[Opening ENTRIES PROVIDED section]

(** ** The members of a union the checker builds *)

Lemma no_top_member_plain :
  forall T, no_top_member T = true ->
            Forall (fun m => is_atom m = true /\ is_top m = false) (members T).
Proof.
  intros T H. unfold no_top_member in H. rewrite forallb_forall in H.
  pose proof (members_are_atoms T) as Hat. rewrite Forall_forall in *.
  intros m Hm. split; [auto|]. apply H in Hm. now destruct (is_top m).
Qed.

Lemma no_top_member_mk_union :
  forall l, Forall (fun T => no_top_member T = true) l ->
            no_top_member (mk_union l) = true.
Proof.
  intros l H. unfold no_top_member. apply forallb_forall. intros m Hm.
  apply members_mk_union in Hm. apply in_flat_map in Hm as [T [HT Hm]].
  rewrite Forall_forall in H. specialize (H T HT). unfold no_top_member in H.
  rewrite forallb_forall in H. auto.
Qed.

(** A union built with a unit type ([null], [undefined] or [void]) has it
    as a member, unless a top type absorbs the union. *)
Lemma has_member_mk_union :
  forall (q : ty -> bool) a l,
    Forall (fun T => no_top_member T = true) l ->
    is_unit_type a = true -> q a = true -> In a (flat_map members l) ->
    has_member q (mk_union l) = true.
Proof.
  intros q a l Hl Ha Hq Hin. unfold has_member. apply existsb_exists.
  exists a. split; [|exact Hq]. unfold mk_union. apply in_of_members.
  - apply Forall_forall. intros m Hm. apply in_flat_map in Hm as [T [HT Hm]].
    rewrite Forall_forall in Hl.
    pose proof (no_top_member_plain T (Hl T HT)) as Hp.
    rewrite Forall_forall in Hp. auto.
  - now apply reduce_literals_keeps_unit.
Qed.

Lemma has_member_keeps :
  forall (q : ty -> bool) X l,
    no_top_member X = true -> Forall (fun T => no_top_member T = true) l ->
    (forall m, q m = true -> is_unit_type m = true) ->
    has_member q X = true -> has_member q (mk_union (X :: l)) = true.
Proof.
  intros q X l HX Hl Hq H. unfold has_member in H.
  apply existsb_exists in H as [a [Ha Hqa]].
  apply (has_member_mk_union q a); auto.
  cbn [flat_map]. apply in_or_app. now left.
Qed.

(** ** The recursive mapped aliases *)

Section deep_mapped_lemmas.
Variables (ro opt : modifier) (wrap : ty -> ty).

Lemma deep_mapped_no_top :
  forall T, any_free T = true -> no_top_member (deep_mapped ro opt wrap T) = true.
Proof.
  induction T using ty_nested_ind; intros Hfree;
    rewrite deep_mapped_unfold; try reflexivity; try discriminate Hfree.
  cbn [homomorphic]. apply no_top_member_mk_union.
  simpl in Hfree. rewrite forallb_forall in Hfree. rewrite Forall_forall in *.
  intros x Hx. apply in_map_iff in Hx as [m [<- Hm]].
  rewrite <- deep_mapped_unfold. auto.
Qed.

Variables (okp : property ty -> bool) (oka : bool -> ty -> bool).
Hypothesis wrap_everywhere :
  forall X, everywhere okp oka X = true -> everywhere okp oka (wrap X) = true.
Hypothesis property_ok :
  forall p X, no_top_member X = true ->
              okp (map_property ro opt (fun _ => wrap X) p) = true.
Hypothesis array_ok :
  forall r e X, no_top_member X = true ->
                oka (apply_modifier ro r) (map_element opt (fun _ => wrap X) e) = true.
(** * Atomize: the decision core, embedded and checked against its specification

    The development follows the TypeScript sources of the repository:

    - [JSDate]            the part of ECMAScript [Date] the program relies on
                          (time values, [toISOString], ISO parsing, local-time
                          [getDate]/[setDate]/[setHours]);
    - [Types]             [lib/types.ts]: tasks, history, (de)serialisation;
    - [PriorityEngine]    the priority engine ([calculatePriority],
                          [prioritizeTasks], ...);
    - [AtomizationEngine] the atomization engine ([atomize],
                          [processLLMResponse], [topologicalSort], ...);
    - [TaskStore]         [lib/store/task-store.ts], with the
                          [StorageAdapter] interface and the
                          [MemoryStorageAdapter] of
                          [lib/store/memory-storage-adapter.ts];
    - [ProgressManager]   [lib/managers/progress-manager.ts];
    - [TaskManager]       [lib/managers/task-manager.ts].

    Conventions.  A [Date] is its time value, an integer number of
    milliseconds since the epoch; the [Invalid Date] object (time value NaN)
    is not a value of the model.  JavaScript numbers that hold minutes, scores
    and indices are integers ([Z]); quotients of time differences are exact
    rationals ([Q]).  Strings are strings of ASCII characters, on which
    [toLowerCase], [toUpperCase] and [trim] act as on the ASCII letters and
    white space.  A thrown exception is an explicit [Throw] outcome and
    the mutable [Map] of the store is threaded through the operations; the
    clock readings, the generated ids, the host's time zone and the language
    model provider are parameters of the functions that use them. *)

From Stdlib Require Import ZArith QArith Qround Lia String Ascii List Bool.
From Stdlib Require Import Relations.Relation_Operators.
From stdpp Require Import base option list relations sorting gmap strings.

Local Open Scope string_scope.
Local Open Scope list_scope.
Local Open Scope Z_scope.

(** ** JavaScript outcomes *)

Inductive outcome (A : Type) : Type :=
| Ok (a : A)
| Throw (message : string).
Arguments Ok {A} a.
Arguments Throw {A} message.

(** ** Decimal digits and fixed-width fields *)

Module Digits.

Definition digit (k : Z) : ascii :=
  ascii_of_N (48 + Z.to_N k).

Definition digit_val (c : ascii) : option Z :=
  let n := Z.of_N (N_of_ascii c) in
  if (48 <=? n) && (n <=? 57) then Some (n - 48) else None.

Definition is_digit (c : ascii) : bool :=
  match digit_val c with Some _ => true | None => false end.

(** [pad w n]: the last [w] decimal digits of [n], most significant first
    (what [padStart(w, "0")] yields for [0 <= n < 10^w]). *)
Fixpoint pad (w : nat) (n : Z) : list ascii :=
  match w with
  | O => []
  | S w' => pad w' (n / 10) ++ [digit (n mod 10)]
  end.

(** Value of a run of digit characters, [None] if one is not a digit. *)
Fixpoint number_from (acc : Z) (cs : list ascii) : option Z :=
  match cs with
  | [] => Some acc
  | c :: cs' =>
      match digit_val c with
      | Some d => number_from (10 * acc + d) cs'
      | None => None
      end
  end.

Definition number (cs : list ascii) : option Z := number_from 0 cs.

(** Decimal rendering of an integer, as [String(n)] and template literals
    render it. *)
Fixpoint render_pos (fuel : nat) (n : Z) : list ascii :=
  match fuel with
  | O => []
  | S fuel' =>
      if n <? 10 then [digit n]
      else render_pos fuel' (n / 10) ++ [digit (n mod 10)]
  end.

[Closing ENTRIES PROVIDED section]

**ASSIGNMENT**
Supply only the count of lines above holding "Some".

**FINISHED TASK**
4